Report every line below that has the string "Modelled" in it.

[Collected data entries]
/---

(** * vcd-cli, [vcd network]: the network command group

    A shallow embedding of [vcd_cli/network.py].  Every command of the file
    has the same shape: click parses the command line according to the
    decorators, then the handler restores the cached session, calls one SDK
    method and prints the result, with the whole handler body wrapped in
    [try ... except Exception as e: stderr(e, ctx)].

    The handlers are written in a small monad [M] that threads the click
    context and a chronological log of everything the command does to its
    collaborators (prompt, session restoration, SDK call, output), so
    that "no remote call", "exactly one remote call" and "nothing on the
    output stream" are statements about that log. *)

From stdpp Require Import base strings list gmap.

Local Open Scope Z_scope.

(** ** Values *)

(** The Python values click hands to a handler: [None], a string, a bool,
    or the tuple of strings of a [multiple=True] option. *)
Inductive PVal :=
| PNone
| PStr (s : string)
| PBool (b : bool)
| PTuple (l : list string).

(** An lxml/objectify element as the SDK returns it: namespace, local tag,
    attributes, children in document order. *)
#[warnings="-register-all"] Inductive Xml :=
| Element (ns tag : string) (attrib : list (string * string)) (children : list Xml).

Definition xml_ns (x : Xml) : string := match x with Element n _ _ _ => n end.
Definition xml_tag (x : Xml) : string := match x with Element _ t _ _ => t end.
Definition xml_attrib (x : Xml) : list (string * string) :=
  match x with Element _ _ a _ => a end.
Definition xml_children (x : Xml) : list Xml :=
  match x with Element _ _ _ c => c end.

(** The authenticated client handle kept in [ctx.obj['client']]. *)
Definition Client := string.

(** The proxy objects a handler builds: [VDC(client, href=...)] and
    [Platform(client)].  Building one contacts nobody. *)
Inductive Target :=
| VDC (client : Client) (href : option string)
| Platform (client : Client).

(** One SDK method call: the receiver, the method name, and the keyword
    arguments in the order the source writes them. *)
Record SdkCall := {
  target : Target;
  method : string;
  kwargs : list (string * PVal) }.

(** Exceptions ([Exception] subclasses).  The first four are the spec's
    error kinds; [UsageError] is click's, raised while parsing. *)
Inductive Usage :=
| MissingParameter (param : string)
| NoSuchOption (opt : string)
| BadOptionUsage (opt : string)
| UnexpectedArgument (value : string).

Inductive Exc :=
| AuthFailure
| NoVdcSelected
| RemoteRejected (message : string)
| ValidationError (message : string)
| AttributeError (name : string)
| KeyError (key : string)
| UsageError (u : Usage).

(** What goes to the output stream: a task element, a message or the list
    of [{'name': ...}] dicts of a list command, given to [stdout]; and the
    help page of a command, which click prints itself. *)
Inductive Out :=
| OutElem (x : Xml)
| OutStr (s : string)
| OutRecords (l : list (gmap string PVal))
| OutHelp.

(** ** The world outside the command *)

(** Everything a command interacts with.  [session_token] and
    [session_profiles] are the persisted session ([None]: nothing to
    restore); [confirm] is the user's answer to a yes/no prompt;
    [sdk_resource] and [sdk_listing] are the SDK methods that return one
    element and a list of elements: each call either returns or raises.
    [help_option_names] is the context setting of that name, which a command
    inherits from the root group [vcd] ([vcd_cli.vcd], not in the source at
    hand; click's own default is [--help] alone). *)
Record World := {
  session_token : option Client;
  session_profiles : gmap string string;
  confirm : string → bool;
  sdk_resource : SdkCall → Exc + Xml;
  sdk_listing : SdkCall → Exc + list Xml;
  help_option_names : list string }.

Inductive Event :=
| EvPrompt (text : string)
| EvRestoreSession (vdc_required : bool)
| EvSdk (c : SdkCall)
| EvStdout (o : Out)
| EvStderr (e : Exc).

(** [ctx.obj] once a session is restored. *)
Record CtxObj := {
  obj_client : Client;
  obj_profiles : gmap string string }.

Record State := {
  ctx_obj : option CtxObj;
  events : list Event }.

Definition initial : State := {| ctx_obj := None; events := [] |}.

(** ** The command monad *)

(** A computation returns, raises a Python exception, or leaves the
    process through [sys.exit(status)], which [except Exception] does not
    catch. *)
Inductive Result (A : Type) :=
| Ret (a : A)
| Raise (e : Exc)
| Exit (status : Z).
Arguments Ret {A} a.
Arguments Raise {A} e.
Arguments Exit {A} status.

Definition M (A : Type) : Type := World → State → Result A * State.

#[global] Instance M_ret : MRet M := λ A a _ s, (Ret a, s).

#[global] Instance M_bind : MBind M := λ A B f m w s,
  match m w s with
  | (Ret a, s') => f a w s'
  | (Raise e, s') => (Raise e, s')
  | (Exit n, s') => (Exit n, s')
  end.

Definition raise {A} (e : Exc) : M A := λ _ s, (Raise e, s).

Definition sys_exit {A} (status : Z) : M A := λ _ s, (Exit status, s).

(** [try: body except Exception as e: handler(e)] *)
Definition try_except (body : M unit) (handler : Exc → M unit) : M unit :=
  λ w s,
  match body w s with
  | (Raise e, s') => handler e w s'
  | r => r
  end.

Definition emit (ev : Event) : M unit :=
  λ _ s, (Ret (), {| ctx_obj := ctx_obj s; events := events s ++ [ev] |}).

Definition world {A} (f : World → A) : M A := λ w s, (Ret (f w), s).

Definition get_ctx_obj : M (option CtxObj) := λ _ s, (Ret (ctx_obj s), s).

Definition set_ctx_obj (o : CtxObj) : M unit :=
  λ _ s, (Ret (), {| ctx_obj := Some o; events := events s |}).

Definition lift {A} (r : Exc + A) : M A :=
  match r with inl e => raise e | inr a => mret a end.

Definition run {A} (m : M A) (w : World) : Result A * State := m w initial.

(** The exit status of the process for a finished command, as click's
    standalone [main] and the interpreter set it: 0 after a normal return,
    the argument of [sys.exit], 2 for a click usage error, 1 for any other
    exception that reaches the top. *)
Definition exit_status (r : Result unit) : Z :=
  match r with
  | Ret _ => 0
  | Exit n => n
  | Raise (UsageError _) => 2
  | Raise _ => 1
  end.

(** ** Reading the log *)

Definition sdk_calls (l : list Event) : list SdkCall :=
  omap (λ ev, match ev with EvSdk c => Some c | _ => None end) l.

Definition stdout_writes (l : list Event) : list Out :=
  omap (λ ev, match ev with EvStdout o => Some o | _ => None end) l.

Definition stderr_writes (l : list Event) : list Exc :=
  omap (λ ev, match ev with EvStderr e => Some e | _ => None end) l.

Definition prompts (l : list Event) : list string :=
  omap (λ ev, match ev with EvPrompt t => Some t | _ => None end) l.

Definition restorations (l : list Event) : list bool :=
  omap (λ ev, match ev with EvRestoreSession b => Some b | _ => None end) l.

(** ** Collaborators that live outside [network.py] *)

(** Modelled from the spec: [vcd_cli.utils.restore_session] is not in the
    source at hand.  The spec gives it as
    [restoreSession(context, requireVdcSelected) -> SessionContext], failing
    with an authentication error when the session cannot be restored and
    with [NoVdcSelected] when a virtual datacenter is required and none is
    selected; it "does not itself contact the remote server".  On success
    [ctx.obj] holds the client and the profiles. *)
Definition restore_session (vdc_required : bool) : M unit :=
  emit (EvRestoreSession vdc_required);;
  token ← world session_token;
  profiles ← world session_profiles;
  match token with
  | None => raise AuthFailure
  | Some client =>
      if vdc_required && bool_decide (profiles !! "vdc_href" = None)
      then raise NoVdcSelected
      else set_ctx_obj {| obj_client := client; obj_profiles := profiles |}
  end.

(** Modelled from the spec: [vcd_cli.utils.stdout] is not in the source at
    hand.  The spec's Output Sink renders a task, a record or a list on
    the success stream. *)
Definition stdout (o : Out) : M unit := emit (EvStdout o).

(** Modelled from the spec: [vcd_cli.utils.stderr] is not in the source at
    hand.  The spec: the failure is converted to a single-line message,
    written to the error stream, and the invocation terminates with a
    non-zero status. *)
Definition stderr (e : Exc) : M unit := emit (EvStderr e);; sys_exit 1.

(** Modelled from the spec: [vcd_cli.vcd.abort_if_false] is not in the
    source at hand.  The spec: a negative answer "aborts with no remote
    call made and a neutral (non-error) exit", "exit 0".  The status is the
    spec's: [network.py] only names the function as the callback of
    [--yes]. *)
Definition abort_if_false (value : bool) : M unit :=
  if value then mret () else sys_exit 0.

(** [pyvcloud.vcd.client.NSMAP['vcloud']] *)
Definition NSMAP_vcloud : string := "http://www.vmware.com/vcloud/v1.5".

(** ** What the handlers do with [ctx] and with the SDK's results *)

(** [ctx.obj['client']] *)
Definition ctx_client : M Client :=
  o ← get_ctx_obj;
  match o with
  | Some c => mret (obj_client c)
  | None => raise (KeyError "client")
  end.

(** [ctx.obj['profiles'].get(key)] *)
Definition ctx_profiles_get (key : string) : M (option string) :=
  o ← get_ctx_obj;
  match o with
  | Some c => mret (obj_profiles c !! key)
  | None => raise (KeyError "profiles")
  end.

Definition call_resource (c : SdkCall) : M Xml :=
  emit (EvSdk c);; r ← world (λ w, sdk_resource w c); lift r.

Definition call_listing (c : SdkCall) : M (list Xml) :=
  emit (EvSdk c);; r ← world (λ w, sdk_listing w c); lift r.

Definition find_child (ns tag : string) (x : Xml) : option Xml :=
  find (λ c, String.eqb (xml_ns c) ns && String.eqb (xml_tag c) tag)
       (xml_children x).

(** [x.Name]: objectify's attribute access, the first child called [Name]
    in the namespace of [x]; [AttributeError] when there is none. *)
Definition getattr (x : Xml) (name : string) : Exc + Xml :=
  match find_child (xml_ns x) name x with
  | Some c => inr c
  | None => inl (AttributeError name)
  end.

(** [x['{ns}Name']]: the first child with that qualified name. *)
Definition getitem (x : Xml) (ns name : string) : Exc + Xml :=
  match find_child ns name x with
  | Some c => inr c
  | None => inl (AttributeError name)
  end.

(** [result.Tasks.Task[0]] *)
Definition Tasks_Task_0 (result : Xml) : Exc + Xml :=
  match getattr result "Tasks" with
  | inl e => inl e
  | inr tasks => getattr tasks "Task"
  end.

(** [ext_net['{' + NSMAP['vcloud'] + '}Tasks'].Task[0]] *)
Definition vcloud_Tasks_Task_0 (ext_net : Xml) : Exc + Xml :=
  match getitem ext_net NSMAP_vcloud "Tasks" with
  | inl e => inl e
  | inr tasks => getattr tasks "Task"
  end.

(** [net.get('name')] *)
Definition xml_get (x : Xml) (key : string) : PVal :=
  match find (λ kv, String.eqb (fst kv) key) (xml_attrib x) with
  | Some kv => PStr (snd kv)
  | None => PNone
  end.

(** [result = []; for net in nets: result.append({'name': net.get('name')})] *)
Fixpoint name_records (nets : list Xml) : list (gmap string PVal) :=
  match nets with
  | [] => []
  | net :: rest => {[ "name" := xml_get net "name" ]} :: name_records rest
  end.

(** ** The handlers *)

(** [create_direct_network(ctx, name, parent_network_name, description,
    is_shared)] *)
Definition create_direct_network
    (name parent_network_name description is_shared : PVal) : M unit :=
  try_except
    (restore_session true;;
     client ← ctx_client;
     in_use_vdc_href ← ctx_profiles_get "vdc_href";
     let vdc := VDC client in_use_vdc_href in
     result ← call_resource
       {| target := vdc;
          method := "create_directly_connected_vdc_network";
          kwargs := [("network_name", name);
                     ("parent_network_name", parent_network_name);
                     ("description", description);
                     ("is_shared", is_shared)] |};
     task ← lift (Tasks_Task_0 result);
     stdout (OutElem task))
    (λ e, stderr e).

\---
/---

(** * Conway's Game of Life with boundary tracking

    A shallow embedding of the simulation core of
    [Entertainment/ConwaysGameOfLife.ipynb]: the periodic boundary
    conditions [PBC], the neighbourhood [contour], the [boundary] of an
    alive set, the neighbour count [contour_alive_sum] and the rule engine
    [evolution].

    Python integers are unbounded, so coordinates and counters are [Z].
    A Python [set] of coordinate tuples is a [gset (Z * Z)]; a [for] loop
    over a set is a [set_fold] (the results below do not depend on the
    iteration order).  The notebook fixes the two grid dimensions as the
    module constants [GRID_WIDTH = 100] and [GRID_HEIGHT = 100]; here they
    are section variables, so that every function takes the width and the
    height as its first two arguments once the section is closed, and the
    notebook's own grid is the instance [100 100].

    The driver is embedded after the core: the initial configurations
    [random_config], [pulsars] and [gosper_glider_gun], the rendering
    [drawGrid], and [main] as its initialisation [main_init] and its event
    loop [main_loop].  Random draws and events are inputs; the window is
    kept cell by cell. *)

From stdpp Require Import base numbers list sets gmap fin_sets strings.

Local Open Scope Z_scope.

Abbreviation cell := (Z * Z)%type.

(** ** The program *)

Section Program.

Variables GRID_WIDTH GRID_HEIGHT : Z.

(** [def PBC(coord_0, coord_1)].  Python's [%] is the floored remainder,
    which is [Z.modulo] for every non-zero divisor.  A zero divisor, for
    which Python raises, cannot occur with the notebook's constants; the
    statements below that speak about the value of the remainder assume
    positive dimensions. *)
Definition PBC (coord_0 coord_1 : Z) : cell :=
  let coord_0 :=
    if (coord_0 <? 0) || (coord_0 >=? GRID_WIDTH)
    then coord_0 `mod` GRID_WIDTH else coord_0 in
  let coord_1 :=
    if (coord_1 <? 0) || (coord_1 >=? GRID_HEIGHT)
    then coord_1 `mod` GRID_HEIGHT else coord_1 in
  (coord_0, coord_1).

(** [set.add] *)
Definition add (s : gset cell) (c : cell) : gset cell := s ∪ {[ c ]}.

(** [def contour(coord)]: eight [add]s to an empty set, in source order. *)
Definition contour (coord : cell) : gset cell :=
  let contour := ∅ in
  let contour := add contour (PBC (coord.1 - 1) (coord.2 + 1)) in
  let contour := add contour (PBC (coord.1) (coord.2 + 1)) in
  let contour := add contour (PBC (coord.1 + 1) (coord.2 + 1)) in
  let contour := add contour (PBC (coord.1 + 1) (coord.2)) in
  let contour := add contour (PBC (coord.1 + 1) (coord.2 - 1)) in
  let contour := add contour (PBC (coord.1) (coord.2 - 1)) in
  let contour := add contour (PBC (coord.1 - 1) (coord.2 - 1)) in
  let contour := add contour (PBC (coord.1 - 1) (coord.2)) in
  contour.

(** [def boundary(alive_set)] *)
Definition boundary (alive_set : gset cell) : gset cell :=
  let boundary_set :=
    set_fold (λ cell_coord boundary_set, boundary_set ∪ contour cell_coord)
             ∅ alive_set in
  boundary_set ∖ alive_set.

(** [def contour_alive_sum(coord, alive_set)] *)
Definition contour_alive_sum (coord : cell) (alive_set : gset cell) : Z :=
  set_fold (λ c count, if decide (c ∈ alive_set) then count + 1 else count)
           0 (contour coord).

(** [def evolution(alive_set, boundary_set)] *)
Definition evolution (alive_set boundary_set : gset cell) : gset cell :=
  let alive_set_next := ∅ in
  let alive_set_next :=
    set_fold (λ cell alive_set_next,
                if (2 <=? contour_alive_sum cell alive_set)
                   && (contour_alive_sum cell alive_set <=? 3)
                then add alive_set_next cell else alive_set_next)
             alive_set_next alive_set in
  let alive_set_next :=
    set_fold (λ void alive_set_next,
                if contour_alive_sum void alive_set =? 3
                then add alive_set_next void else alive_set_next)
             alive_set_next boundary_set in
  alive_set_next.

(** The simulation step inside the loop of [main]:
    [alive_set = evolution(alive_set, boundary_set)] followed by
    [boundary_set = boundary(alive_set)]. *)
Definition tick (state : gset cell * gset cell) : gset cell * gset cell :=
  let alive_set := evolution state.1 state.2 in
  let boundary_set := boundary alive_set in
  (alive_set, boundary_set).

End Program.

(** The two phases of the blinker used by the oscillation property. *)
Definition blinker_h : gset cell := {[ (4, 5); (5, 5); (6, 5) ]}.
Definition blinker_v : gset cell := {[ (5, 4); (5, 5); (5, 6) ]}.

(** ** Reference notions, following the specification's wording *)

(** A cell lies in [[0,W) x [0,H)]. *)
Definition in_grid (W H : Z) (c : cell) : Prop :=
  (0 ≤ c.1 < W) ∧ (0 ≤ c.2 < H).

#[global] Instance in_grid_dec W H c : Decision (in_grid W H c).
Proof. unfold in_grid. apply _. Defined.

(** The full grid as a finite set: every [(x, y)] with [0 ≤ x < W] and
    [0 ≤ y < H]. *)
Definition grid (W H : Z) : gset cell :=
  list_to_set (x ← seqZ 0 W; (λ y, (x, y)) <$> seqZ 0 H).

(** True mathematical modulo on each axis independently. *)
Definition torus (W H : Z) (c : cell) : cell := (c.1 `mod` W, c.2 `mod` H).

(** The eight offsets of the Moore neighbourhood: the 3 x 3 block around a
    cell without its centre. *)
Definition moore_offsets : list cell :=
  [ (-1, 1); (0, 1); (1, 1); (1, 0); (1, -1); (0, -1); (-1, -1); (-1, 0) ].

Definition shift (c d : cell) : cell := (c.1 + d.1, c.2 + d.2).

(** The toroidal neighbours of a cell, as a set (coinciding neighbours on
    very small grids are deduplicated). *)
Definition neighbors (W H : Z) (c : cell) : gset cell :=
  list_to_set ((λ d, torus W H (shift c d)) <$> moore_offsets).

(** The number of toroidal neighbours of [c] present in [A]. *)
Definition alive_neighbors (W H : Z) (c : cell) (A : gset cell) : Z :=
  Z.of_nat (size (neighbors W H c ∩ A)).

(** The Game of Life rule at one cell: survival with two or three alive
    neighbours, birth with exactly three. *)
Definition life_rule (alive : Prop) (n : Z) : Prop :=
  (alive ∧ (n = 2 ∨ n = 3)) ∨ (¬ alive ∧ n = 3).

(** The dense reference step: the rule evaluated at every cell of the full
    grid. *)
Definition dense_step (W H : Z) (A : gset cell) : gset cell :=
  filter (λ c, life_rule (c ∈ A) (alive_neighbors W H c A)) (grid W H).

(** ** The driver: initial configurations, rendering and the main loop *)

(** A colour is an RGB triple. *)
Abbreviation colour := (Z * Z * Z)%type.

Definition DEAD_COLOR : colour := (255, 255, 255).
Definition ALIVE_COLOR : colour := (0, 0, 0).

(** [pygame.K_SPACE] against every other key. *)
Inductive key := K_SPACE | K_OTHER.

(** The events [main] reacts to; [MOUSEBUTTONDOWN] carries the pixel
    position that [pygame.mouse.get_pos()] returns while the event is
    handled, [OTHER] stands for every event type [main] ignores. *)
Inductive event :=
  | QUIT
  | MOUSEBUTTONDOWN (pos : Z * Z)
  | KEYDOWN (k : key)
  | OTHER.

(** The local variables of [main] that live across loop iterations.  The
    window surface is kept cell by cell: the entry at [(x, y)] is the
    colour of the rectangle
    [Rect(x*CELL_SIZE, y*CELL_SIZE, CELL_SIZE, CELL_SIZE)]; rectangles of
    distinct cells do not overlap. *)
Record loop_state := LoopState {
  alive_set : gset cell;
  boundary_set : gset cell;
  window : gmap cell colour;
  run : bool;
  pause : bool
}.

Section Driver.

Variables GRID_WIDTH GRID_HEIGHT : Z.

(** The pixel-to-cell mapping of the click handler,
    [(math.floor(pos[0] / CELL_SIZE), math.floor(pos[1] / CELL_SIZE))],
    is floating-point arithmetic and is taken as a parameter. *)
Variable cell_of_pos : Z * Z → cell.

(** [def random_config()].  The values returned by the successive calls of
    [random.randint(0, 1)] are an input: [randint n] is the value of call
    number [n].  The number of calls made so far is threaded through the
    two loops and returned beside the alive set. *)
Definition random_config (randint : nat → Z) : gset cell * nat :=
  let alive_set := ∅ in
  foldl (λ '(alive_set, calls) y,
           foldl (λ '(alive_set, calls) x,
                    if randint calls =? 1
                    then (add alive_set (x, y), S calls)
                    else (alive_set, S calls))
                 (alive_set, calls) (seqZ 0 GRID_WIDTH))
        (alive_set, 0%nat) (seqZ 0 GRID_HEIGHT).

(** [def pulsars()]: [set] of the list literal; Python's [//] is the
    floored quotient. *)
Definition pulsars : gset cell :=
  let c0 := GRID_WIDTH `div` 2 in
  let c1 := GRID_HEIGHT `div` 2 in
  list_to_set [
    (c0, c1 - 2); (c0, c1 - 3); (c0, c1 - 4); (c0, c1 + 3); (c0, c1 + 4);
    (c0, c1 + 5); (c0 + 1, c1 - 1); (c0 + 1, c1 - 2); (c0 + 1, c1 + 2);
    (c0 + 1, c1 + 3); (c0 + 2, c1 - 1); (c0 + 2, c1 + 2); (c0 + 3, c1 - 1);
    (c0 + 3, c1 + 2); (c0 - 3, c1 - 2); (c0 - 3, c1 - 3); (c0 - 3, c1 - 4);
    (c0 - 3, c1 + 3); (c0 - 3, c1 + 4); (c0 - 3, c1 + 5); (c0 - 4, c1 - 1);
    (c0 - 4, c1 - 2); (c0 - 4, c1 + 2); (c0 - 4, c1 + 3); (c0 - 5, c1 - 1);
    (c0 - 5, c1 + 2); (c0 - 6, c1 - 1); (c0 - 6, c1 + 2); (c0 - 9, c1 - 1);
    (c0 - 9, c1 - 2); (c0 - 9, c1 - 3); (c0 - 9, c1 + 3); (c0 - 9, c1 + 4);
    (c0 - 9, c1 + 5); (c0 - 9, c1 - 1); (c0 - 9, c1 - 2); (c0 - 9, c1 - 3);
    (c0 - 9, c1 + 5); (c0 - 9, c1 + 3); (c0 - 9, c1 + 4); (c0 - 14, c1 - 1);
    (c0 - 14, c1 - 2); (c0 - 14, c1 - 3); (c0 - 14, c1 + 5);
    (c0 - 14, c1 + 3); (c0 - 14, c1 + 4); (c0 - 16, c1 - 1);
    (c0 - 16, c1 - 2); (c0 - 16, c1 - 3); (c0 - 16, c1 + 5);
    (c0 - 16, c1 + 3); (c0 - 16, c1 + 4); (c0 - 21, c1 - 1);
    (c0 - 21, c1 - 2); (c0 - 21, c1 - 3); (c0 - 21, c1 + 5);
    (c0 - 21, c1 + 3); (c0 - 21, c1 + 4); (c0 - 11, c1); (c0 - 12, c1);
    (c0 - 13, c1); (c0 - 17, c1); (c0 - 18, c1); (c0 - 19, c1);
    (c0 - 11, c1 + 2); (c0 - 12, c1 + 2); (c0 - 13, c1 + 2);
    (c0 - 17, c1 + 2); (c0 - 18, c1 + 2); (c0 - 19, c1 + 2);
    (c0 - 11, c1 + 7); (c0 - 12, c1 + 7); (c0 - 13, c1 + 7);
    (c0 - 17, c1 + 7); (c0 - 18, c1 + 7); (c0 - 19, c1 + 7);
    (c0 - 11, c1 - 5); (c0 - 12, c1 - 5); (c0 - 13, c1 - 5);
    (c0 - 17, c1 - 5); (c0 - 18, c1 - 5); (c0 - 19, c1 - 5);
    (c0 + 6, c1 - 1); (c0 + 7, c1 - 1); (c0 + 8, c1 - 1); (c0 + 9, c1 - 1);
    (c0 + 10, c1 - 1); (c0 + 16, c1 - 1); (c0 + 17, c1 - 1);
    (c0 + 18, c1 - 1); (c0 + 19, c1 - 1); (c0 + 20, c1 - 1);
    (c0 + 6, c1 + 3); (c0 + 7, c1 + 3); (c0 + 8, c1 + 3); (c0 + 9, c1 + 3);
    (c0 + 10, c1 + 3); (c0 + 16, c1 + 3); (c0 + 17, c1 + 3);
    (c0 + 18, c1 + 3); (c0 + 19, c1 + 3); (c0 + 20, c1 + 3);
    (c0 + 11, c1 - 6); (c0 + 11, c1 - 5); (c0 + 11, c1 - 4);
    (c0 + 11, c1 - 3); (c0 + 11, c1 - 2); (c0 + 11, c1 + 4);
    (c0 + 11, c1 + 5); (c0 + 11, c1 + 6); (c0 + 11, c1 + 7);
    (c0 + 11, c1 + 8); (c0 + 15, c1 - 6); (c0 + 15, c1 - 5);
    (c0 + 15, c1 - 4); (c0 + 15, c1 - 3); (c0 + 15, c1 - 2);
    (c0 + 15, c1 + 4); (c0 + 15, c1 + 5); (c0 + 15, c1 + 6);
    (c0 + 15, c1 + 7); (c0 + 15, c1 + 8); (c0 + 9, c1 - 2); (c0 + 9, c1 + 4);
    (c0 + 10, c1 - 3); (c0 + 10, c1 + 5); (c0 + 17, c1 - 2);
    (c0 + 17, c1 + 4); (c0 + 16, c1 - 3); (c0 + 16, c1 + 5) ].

\---

* **EXPECTED OUTPUT**:
(** Modelled from the spec: [vcd_cli.utils.restore_session] is not in the
(** Modelled from the spec: [vcd_cli.utils.stdout] is not in the source at
(** Modelled from the spec: [vcd_cli.utils.stderr] is not in the source at
(** Modelled from the spec: [vcd_cli.vcd.abort_if_false] is not in the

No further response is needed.